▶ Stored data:
::::::::

Lemma stuck_done k s i p :
  inv k s → (∀ l, ¬ enabled s l) → within_horizon (world s) →
  pes (world s) !! i = Some p →
  cur_traffic p = Z.of_nat (length (traffic_list p)) ∧
  waitingSend_read p = [] ∧ waitingSend_write p = [] ∧
  waitingResp_read p = ∅ ∧ waitingResp_write p = ∅ ∧
  pe_list (world s) !! getCoordinate p = None.
Proof.
  intros Hi Hst Hh. destruct (stuck_idle _ _ Hi Hst Hh) as (Hev & Hpe & Href).
  assert (Hdone : ∀ j q, pes (world s) !! j = Some q → j ∉ rdy_sync_list (world s) →
            in_phase issuer (full (world s)) (rdy_sync_list (world s)) (refused s) j q Done).
  { intros j q Hq HR. destruct (Hev j q Hq) as [Ho Hs].
    destruct (i_pe _ _ _ _ Hi j q Hq) as ([ph Hph] & Hlo & _).
    pose proof (lo_read _ _ _ _ _ _ _ Hlo) as Hr. rewrite Hpe in Hr. apply owed_none in Hr.
    rewrite Href in Hph |- *. destruct ph; cbn [in_phase] in *; unfold armed, unarmed in *; set_solver. }
  assert (HR : rdy_sync_list (world s) = ∅).
  { destruct (full (world s)) eqn:Hf.
    - exfalso. destruct (i_issuer _ _ _ _ Hi) as [pis Hpis].
      destruct (Hev issuer pis Hpis) as [Ho Hs].
      assert (issuer ∈ rdy_sync_list (world s)) as HRi by (apply full_all; [done|by eapply elem_of_dom_2]).
      destruct (i_pe _ _ _ _ Hi issuer pis Hpis) as ([ph Hph] & _). rewrite Hf, Href in Hph.
      destruct ph; cbn [in_phase] in Hph; unfold armed, unarmed in Hph; set_solver.
    - apply bool_decide_eq_false in Hf. pose proof (i_rdy _ _ _ _ Hi) as Hsub.
      destruct (decide (dom (pes (world s)) ⊆ rdy_sync_list (world s))) as [Hs'|Hn]; [set_solver|].
      assert (∃ j, j ∈ dom (pes (world s)) ∧ j ∉ rdy_sync_list (world s)) as (j & Hj & HRj).
      { destruct (set_choose_or_empty (dom (pes (world s)) ∖ rdy_sync_list (world s))) as [[j Hj]|He].
        - exists j. set_solver.
        - exfalso. apply Hn. set_solver. }
      apply elem_of_dom in Hj as [q Hq]. pose proof (Hdone j q Hq HRj) as (_ & _ & _ & _ & _ & _ & Hc).
      by destruct (no_barrier_open _ _ _ _ _ _ Hi Hq HRj Hc). }
  intros Hp. destruct (Hdone i p Hp) as (Ho & _ & Hqr & Hqw & Hrr & HRi & Hc); [set_solver|].
  destruct (i_pe _ _ _ _ Hi i p Hp) as (_ & Hlo & _ & Hli & _).
  pose proof (lo_write _ _ _ _ _ _ _ Hlo) as Hw. rewrite Hpe in Hw. apply owed_none in Hw.
  split_and!; try done. destruct Hli as [[_ Hl]|[Hl _]]; [|done]. by destruct Hl.
Qed.

(** Every PE has done all it had to do. *)
Definition finished (s : Sys) : Prop :=
  (∀ i p, pes (world s) !! i = Some p →
     cur_traffic p = Z.of_nat (length (traffic_list p)) ∧
     waitingSend_read p = [] ∧ waitingSend_write p = [] ∧
     waitingResp_read p = ∅ ∧ waitingResp_write p = ∅) ∧
  pe_list (world s) = ∅ ∧ exits (world s) ≠ [].

Lemma stuck_finished k s :
  inv k s → (∀ l, ¬ enabled s l) → within_horizon (world s) → finished s.
Proof.
  intros Hi Hst Hh.
  assert (pe_list (world s) = ∅) as Hl.
  { apply map_eq. intros c. rewrite lookup_empty. destruct (pe_list (world s) !! c) as [i|] eqn:E; [|done].
    destruct (i_list _ _ _ _ Hi _ _ E) as (p & Hp & ->).
    destruct (stuck_done _ _ _ _ Hi Hst Hh Hp) as (_ & _ & _ & _ & _ & ?). congruence. }
  split_and!; [|done|by apply (i_exit _ _ _ _ Hi)].
  intros i p Hp. by destruct (stuck_done _ _ _ _ Hi Hst Hh Hp) as (? & ? & ? & ? & ? & _).
Qed.
End props.

(** ** The theorems *)

(** C6. No handler of a PE ever fails.  From any state in which the PEs were
    started with well-formed traffic (all transfers inside the memory, the same
    number of barriers on every PE, one issuer), whatever the memory system
    does, every step the simulator can take runs to completion: no assertion of
    [pe.cc] or of the event queue fails (no empty queue is popped, no event is
    scheduled twice or in the past), no response is unexpected, no deleted
    packet is touched. *)
Theorem pes_never_fail isMemAddr issuer s0 s l :
  started isMemAddr issuer s0 → reachable isMemAddr s0 s → enabled s l →
  ∃ s', sys_step isMemAddr s l = Ok s'.
Proof.
  intros H0 Hr Hen. destruct (reachable_inv _ _ _ _ H0 Hr) as [k Hi].
  destruct (step_ok _ _ _ _ _ Hi Hen) as (s' & _ & E & _). eauto.
Qed.

(** C3. The PEs never deadlock: a reachable state in which nothing can happen
    any more (no event before the horizon, no response or retry owed) is one
    in which every PE has operated all its traffic, sent every packet and
    received every response, has left the list of PEs, and the exit of the
    simulation loop was requested. *)
Theorem pes_never_stuck isMemAddr issuer s0 s :
  started isMemAddr issuer s0 → reachable isMemAddr s0 s →
  (∀ l, ¬ enabled s l) → within_horizon (world s) →
  (∀ i p, pes (world s) !! i = Some p →
     cur_traffic p = Z.of_nat (length (traffic_list p)) ∧
     waitingSend_read p = [] ∧ waitingSend_write p = [] ∧
     waitingResp_read p = ∅ ∧ waitingResp_write p = ∅) ∧
  pe_list (world s) = ∅ ∧ exits (world s) ≠ [].
Proof.
  intros H0 Hr Hst Hh. destruct (reachable_inv _ _ _ _ H0 Hr) as [k Hi].
  by eapply stuck_finished.
Qed.

(** C33. The read barrier: whenever the next entry of a PE is scheduled to be
    operated, all packets of its previous entry are sent and all its reads are
    answered; only responses to writes may still be owed to it. *)
Theorem pes_read_barrier isMemAddr issuer s0 s i p t :
  started isMemAddr issuer s0 → reachable isMemAddr s0 s →
  pes (world s) !! i = Some p → operateNextEvent p = Some t →
  waitingSend_read p = [] ∧ waitingSend_write p = [] ∧ waitingResp_read p = ∅ ∧
  ∀ r, (i, r) ∈ pending s → ∃ k, packets (world s) !! r = Some k ∧ pk_cmd k = WriteReq.
Proof.
  intros H0 Hr Hp Hop. destruct (reachable_inv _ _ _ _ H0 Hr) as [k Hi].
  destruct (ready_fields _ _ _ _ _ _ _ Hi Hp Hop) as (_ & ? & ? & Hrr & _). split_and!; try done.
  intros r Hir. destruct (i_pend _ _ _ _ Hi _ _ Hir) as (_ & q & Hq & Hc).
  exists q. split; [done|]. destruct Hc as [Hc|]; [|done]. exfalso.
  destruct (i_pe _ _ _ _ Hi i p Hp) as (_ & Hlo & _).
  destruct (proj2 (lo_read _ _ _ _ _ _ _ Hlo r)) as [x Hx]; [eauto|]. by rewrite Hrr in Hx.
Qed.

(** C23. The broadcast barrier: the packet a PE is about to send belongs to a
    broadcast only if the PE is the issuer and every PE stands at the barrier
    with nothing else to send and no event of its own scheduled; an ordinary
    packet is sent only by a PE that does not stand at a barrier. *)
Theorem pes_broadcast_waits_for_all isMemAddr issuer s0 s i p t k :
  started isMemAddr issuer s0 → reachable isMemAddr s0 s →
  pes (world s) !! i = Some p → scheduleReqEvent p = Some t →
  front_packet (world s) i = Some k →
  if rq_broadcast (pk_req k) then
    i = issuer ∧ broadcast_issuer (world s) = Some i ∧
    rdy_sync_list (world s) = dom (pes (world s)) ∧
    ∀ j q, pes (world s) !! j = Some q → j ≠ i →
      operateNextEvent q = None ∧ scheduleReqEvent q = None ∧
      waitingSend_read q = [] ∧ waitingSend_write q = []
  else i ∉ rdy_sync_list (world s).
Proof.
  intros H0 Hr Hp Hsr Hf. destruct (reachable_inv _ _ _ _ H0 Hr) as [n Hi].
  destruct (send_ready _ _ _ _ _ _ _ Hi Hp Hsr) as (write & q & rest & pk & Hs).
  rewrite (front_sending _ _ _ _ _ _ _ _ _ Hp Hs) in Hf. simplify_eq. destruct Hs.
  rewrite sd_bcast. case_bool_decide as HR; [|done]. destruct (sd_issuer HR) as [-> Hfull].
  split_and!; [done|by rewrite (i_bcast _ _ _ _ Hi), bool_decide_true|by apply bool_decide_eq_true in Hfull|].
  intros j pj Hj Hne. destruct (i_pe _ _ _ _ Hi j pj Hj) as ([ph Hph] & _).
  assert (j ∈ rdy_sync_list (world s)) by (apply full_all; [done|by eapply elem_of_dom_2]).
  destruct ph; cbn [in_phase] in Hph; unfold unarmed in Hph; naive_solver.
Qed.

(** Requests and responses match: in every reachable state the requests a
    PE waits for are exactly those the memory system owes it a response to,
    each filed under its kind and sent no later than now. *)
Theorem pes_account_for_responses isMemAddr issuer s0 s i p r :
  started isMemAddr issuer s0 → reachable isMemAddr s0 s → pes (world s) !! i = Some p →
  (is_Some (waitingResp_read p !! r) ∨ is_Some (waitingResp_write p !! r) ↔ (i, r) ∈ pending s) ∧
  (∀ rd t, waitingResp rd p !! r = Some t → t ≤ curTick (world s) ∧
     ∃ k, packets (world s) !! r = Some k ∧ isRead (pk_cmd k) = rd ∧ rq_id (pk_req k) = r).
Proof.
  intros H0 Hr Hp. destruct (reachable_inv _ _ _ _ H0 Hr) as [k Hi].
  destruct (i_pe _ _ _ _ Hi i p Hp) as (_ & [] & _). split.
  - rewrite (lo_read r), (lo_write r). split; [naive_solver|]. intros Hir.
    destruct (i_pend _ _ _ _ Hi _ _ Hir) as (_ & q & Hq & [Hc|Hc]); [left|right]; eauto.
  - intros rd t Hrd. split; [destruct rd; [by apply (lo_rticks r)|by apply (lo_wticks r)]|].
    assert (∃ q, packets (world s) !! r = Some q ∧ pk_cmd q = if rd then ReadReq else WriteReq)
      as (q & Hq & Hc).
    { destruct rd; [destruct (proj1 (lo_read r)) as [_ ?]|destruct (proj1 (lo_write r)) as [_ ?]]; eauto. }
    exists q. split_and!; [done|rewrite Hc; by destruct rd|by apply (i_packets _ _ _ _ Hi) in Hq as [_ ?]].
Qed.
Lemma remove_links this q ev e bs :
  all_typed (events q) → events q !! ev = Some e → queue e = Some this →
  bins (events q) (head q) bs → sorted_bins bs → NoDup (contents bs) → ev ∈ contents bs →
  ∃ q', remove this ev q = Ok (tt, q') ∧ links_only q q' ∧
        bins (events q') (head q') (del (rank e) ev bs).
Proof.
  intros Hty He Hq Hb Hs Hnd Hin. pose proof (contents_size _ _ _ Hb Hnd) as Hsz.
  pose proof (bins_length _ _ _ Hb) as Hlen.
  unfold remove. erewrite M_bind_ok by reflexivity.
  destruct bs as [|[k b] bs]; [set_solver|].
  pose proof Hb as (Hc & t & x & Hhd & Hx & Hbs). rewrite Hhd in *.
  rewrite (M_bind_ok _ _ _ _ _ (get_ev_run _ _ _ He)), Hq, bool_decide_true by done.
  erewrite M_seq_ok by reflexivity. rewrite (M_bind_ok _ _ _ _ _ (get_ev_run _ _ _ Hx)).
  pose proof (bins_top_rank _ _ _ _ _ _ Hb Hx) as Hk.
  destruct (sorted_bins_cons _ _ _ Hs) as [Hall Hs'].
  rewrite ev_eq_rank by (by eapply Hty). rewrite Hk. cbn [del].
  destruct (Z.eqb_spec k (rank e)) as [->|Hne].
  - destruct (in_bin _ _ _ _ _ _ _ Hb He Hin) as [_ Hb']; [|done|].
    { constructor; [done|]. eapply Forall_impl; [exact Hall|]. simpl. lia. }
    rewrite Z.eqb_refl.
    destruct (removeItem_ok q ev t x (rank e) b bs) as (p' & h' & Hr & Hrl & _ & Hbs'); try done.
    { rewrite contents_cons, length_app in Hsz. lia. }
    rewrite (M_bind_ok _ _ _ _ _ Hr). eexists. split; [reflexivity|]. by split; [split_and!|].
  - rewrite (proj2 (Z.eqb_neq (rank e) k)) by lia.
    erewrite M_bind_ok by reflexivity. cbv beta.
    rewrite contents_cons in Hnd, Hin, Hsz. rewrite length_app in Hsz.
    rewrite contents_cons, length_app in Hlen. simpl in Hlen.
    destruct (find_bin_ok ev e bs (S (size (events q))) q t x k b) as
      (prev & evp & bs1 & bs2 & Hf & -> & Hbel & Hab & Hp & Hpin & Hb2 & Hk2); try done; [simpl in *; lia|].
    rewrite (M_bind_ok _ _ _ _ _ Hf). cbn [fst snd]. rewrite contents_app in Hnd, Hin.
    assert (ev ∈ contents bs2) as Hin2.
    { rewrite !elem_of_app in Hin. destruct Hin as [Hev|[Hev|Hev]]; [exfalso..|done].
      - destruct (chain_Some _ _ _ _ ev Hc Hev) as (e' & ? & ?). congruence.
      - exact (not_below _ _ _ _ _ _ Hbs He Hbel Hev). }
    destruct bs2 as [|[k2 b2] bs2]; [set_solver|].
    pose proof Hb2 as (Hc2 & t2 & x2 & Hpn & Hx2 & Hbs2). rewrite Hpn in *.
    rewrite (M_bind_ok _ _ _ _ _ (get_ev_run _ _ _ Hx2)).
    apply sorted_bins_app in Hs' as [Hab2 _]%sorted_bins_cons.
    destruct (in_bin _ _ _ _ _ _ _ Hb2 He Hin2 Hab Hab2) as [<- Hevb].
    rewrite ev_ne_rank by (by eapply Hty). rewrite (bins_top_rank _ _ _ _ _ _ Hb2 Hx2), Z.eqb_refl.
    cbn [negb]. rewrite contents_cons in Hnd.
    destruct (removeItem_ok q ev t2 x2 (rank e) b2 bs2) as (p' & h' & Hr & Hrl & Hsame & Hbs'); try done.
    { clear -Hnd. rewrite !NoDup_app in Hnd. rewrite NoDup_app. tauto. }
    { rewrite contents_app, contents_cons, !length_app in Hsz. lia. }
    rewrite (M_bind_ok _ _ _ _ _ Hr).
    assert (∀ x, x ∈ b ++ contents bs1 → x ∉ b2 ++ contents bs2) as Hout.
    { clear -Hnd. rewrite !NoDup_app in Hnd. set_solver. }
    assert (h' !! prev = Some evp) as Hp'.
    { rewrite Hsame; [done|]. specialize (Hout prev Hpin). clear -Hout. set_solver. }
    rewrite (upd_ev_run (set_events h' q) prev (set_nextBin p') evp Hp').
    eexists. split; [reflexivity|]. cbn [events head set_events]. split.
    { split_and!; [|done..]. cbn [events set_events].
      apply (relinked_trans _ h'); [done|]. by apply (relinked_insert _ _ evp). }
    rewrite Hhd, del_app by done. cbn [del]. rewrite Z.eqb_refl. apply (Hk2 _ p').
    + intros y Hy Hyp. rewrite lookup_insert_ne by done. apply Hsame.
      specialize (Hout y Hy). clear -Hout. set_solver.
    + by rewrite lookup_insert_eq.
    + eapply bins_frame; [|exact Hbs']. intros y Hy. apply keeps_insert_ne. intros ->.
      rewrite contents_cons_bin in Hy. apply (Hout prev Hpin), elem_of_app.
      apply elem_of_app in Hy as [[_ Hy]%list_elem_of_filter|Hy]; auto.
Qed.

::::::::

▶ Try it: In the records above, the line with "destruct (Z.eqb_spec k" marks the start and the line with "rewrite (M_bind_ok _ _ _ _ _ Hr). eexists." marks the end; copy that stretch exactly, both lines included, and nothing else.

▶ Result below:
  destruct (Z.eqb_spec k (rank e)) as [->|Hne].
  - destruct (in_bin _ _ _ _ _ _ _ Hb He Hin) as [_ Hb']; [|done|].
    { constructor; [done|]. eapply Forall_impl; [exact Hall|]. simpl. lia. }
    rewrite Z.eqb_refl.
    destruct (removeItem_ok q ev t x (rank e) b bs) as (p' & h' & Hr & Hrl & _ & Hbs'); try done.
    { rewrite contents_cons, length_app in Hsz. lia. }
    rewrite (M_bind_ok _ _ _ _ _ Hr). eexists. split; [reflexivity|]. by split; [split_and!|].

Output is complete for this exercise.